UFO movies look to real-life experts to make their films feel authentic. In the half century that has elapsed since the release of Steven Spielberg’s “Close Encounters of the Third Kind” and “Disclosure Day,” which opens today, perception surrounding so-called UAPs (Unidentified Anomalous Phenomena) in both Hollywood and the broader public has shifted seismically.
Case in point: a robust class of consultants specializing in UAPs and extraterrestrial life who are helping filmmakers and studios with a growing pool of projects focused on the topic.
Jim Semivan, a retired officer in the Central Intelligence Agency’s National Clandestine Service, co-founded the UAP-focused entertainment company, To The Stars, with Tom DeLonge, the former guitarist of Blink 182, in 2017.
There is David Grusch — a former U.S. Air Force officer turned whistleblower — who is now a producer on several high profile projects including one by Jerry Bruckheimer. Grusch testified before Congress in 2023 that various government agencies were covering secret UFO programs and had recovered non-human material from crashes. There is Richard Doty, a former Air Force Intelligence Officer who has a growing list of writing credits, according to IMDb.

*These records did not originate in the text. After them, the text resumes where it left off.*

(* ===== verification/Batch.v ===== *)
(** * Splitting a request over the workers and merging their answers

    Source: [src/arctic_platform/common/utils/batch.py] (and
    [resolve_parallelism_degree] of [src/arctic_platform/common/config.py]).

    A request has two bags of named values: [batch], whose values are cut along their first
    dimension, one shard per worker, and [meta], which every worker gets.  [unpack_batch]
    sorts the values into the right bag; [split_batch] balances the rows with
    [Balance.assign_balanced_batch], reorders and cuts them; [merge_dict_shards] joins what
    the workers return and [restore_batch_order] undoes the reordering.
    (The metric combiners of the same source file are in [BatchMetrics].)

    Values are those of [Balance.mval]; both bags are insertion-ordered dictionaries.  The
    iteration order of a [frozenset] or [set] is unspecified in Python: where the source
    iterates over one, a fixed order is taken, and the theorems read the results as mappings. *)

From stdpp Require Import prelude gmap strings list sorting.
From Stdlib Require Import ZArith Lia ZifyNat ZifyBool.
From S2P Require Import Prelude Dict Tensor Groups Balance.
Local Open Scope Z_scope.

(** ** Parallelism degrees *)

Definition resolve_parallelism_degree (v : mval) (name : string) : res Z :=
  match v with
  | MNone => Ok 1
  | MInt z => _ ← check (1 <=? z) (ValueError name); Ok z
  | _ => Raise (ValueError name)
  end.

Definition dp_sp_world_size (world_size : Z) (sp_size : mval) : res Z :=
  sp ← resolve_parallelism_degree sp_size "sp_size";
  _ ← check (1 <=? world_size) (ValueError "world_size must be >= 1");
  _ ← check (world_size mod sp =? 0) (ValueError "world_size must be divisible by sp_size");
  Ok (world_size / sp).

(** ** The two bags *)

Definition BATCH_DIM_CONTEXT_KEYS : list string :=
  ["advantages"; "old_log_probs"; "old_log_probs_shifted"; "loss_mask"; "response_mask"; "ref_log_prob";
   "ref_log_probs"; "ref_log_probs_shifted"; "prox_logp"; "prox_logp_shifted"; "labels"; "sft_mask";
   "echo_observation_mask"; "echo_observation_token_counts"; "nll_mask"; "teacher_log_probs_shifted";
   "sampler_kl_weights"; "versions"; "prompt_group_ids"; "prompt_token_counts"; "sequence_loss_weights";
   "rollout_is_weights"; "teacher_token_ids"; "teacher_log_probs"; "teacher_tail_log_prob"; "kd_mask";
   "logprob_weights_shifted"].

Definition META_FWD_SCALAR_KEYS : list string := ["temperature"; "calculate_entropy"].

Definition has_key (d : meta) (k : string) : bool := bool_decide (is_Some (dict_get d k)).

Definition bag_values_equal (left right : mval) : bool :=
  match left, right with
  | MTensor t, MTensor t' => bool_decide (t = t')
  | MTensor _, _ | _, MTensor _ => false
  | MList _, _ | _, MList _ => false
  | MNone, MNone => true
  | MNone, _ | _, MNone => false
  | MBool b, MBool b' => Bool.eqb b b'
  | MInt z, MInt z' => z =? z'
  | MBool b, MInt z | MInt z, MBool b => z =? Z.b2z b
  end.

Foremost among this group of UAP thought leaders is the filmmaker and journalist Jeremy Corbell whose 2018 film, “Hunt for the Skinwalker,” is considered a watershed moment in pulling UAPs closer to the mainstream. Corbell has been collaborating for more than a decade with the groundbreaking UAP journalist George Knapp, who wrote the book on which “Hunt for Skinwalker” is based.
“There has been a massive resurgence in discourse surrounding UAPs and disclosure. The interest is fervent and the result is that art is imitating life and life is now imitating art,” Corbell told Page Six Hollywood. Corbell, who was the subject of a 2026 documentary, “Sleeping Dog” by director Michael Lazovsky, said the UAP consultant “industry” is permeated with subterfuge, phoniness and corruption. “There is so much manipulation going on in this field,” he said.
And then there’s the Hollywood Disclosure Alliance, a non-profit which aims to close the gap between storytellers and UAP researchers to combat what they call “a government-imposed truth embargo.”
The HDA was co-founded in 2023 by publicist Dan Harary and Stephen Bassett, director of the Paradigm Research Group and the country’s first registered UFO lobbyist. The group includes Hollywood creatives — such as actors Michael Ian Black, Dave FoleyDania RamirezThomas Jane — and UFO researchers. “It’s basically a networking organization to help people interested in the phenomenon and entertainment types get together to portray more realistic and optimistic visions of the phenomenon,” said Paul Hynek, CFO of HDA. (Hynek is also the son of the legendary “UFOlogist” J. Allen Hynek.)
Sources close to Spielberg say that the icon did not rely on any outside experts for “Disclosure Day,” but that wasn’t the case on “Close Encounters of the Third Kind” back in 1977. Spielberg worked closely with J. Allen Hynek, who was part of the Air Force’s “Project Blue Book” — the code name for a UFO study. Hynek is credited with developing the “Close Encounters” hierarchy that Spielberg based his movie on.
Paul Hynek tells P6H that his dad was nervous when Spielberg first approached him, because the world was much more skeptical in the ’70s. “And Hollywood skews very dystopian about the views of UFOs,” he said. He said his dad praised the movie for having a “sympathetic” portrayal of people who say they’ve had encounters with UFOs.
Paul recalled he visited the set and met Spielberg himself, a relationship that has continued. “Overall the movie really helped legitimize the phenomenon,” he said. “[It] enabled a lot of people to be able to come forward.”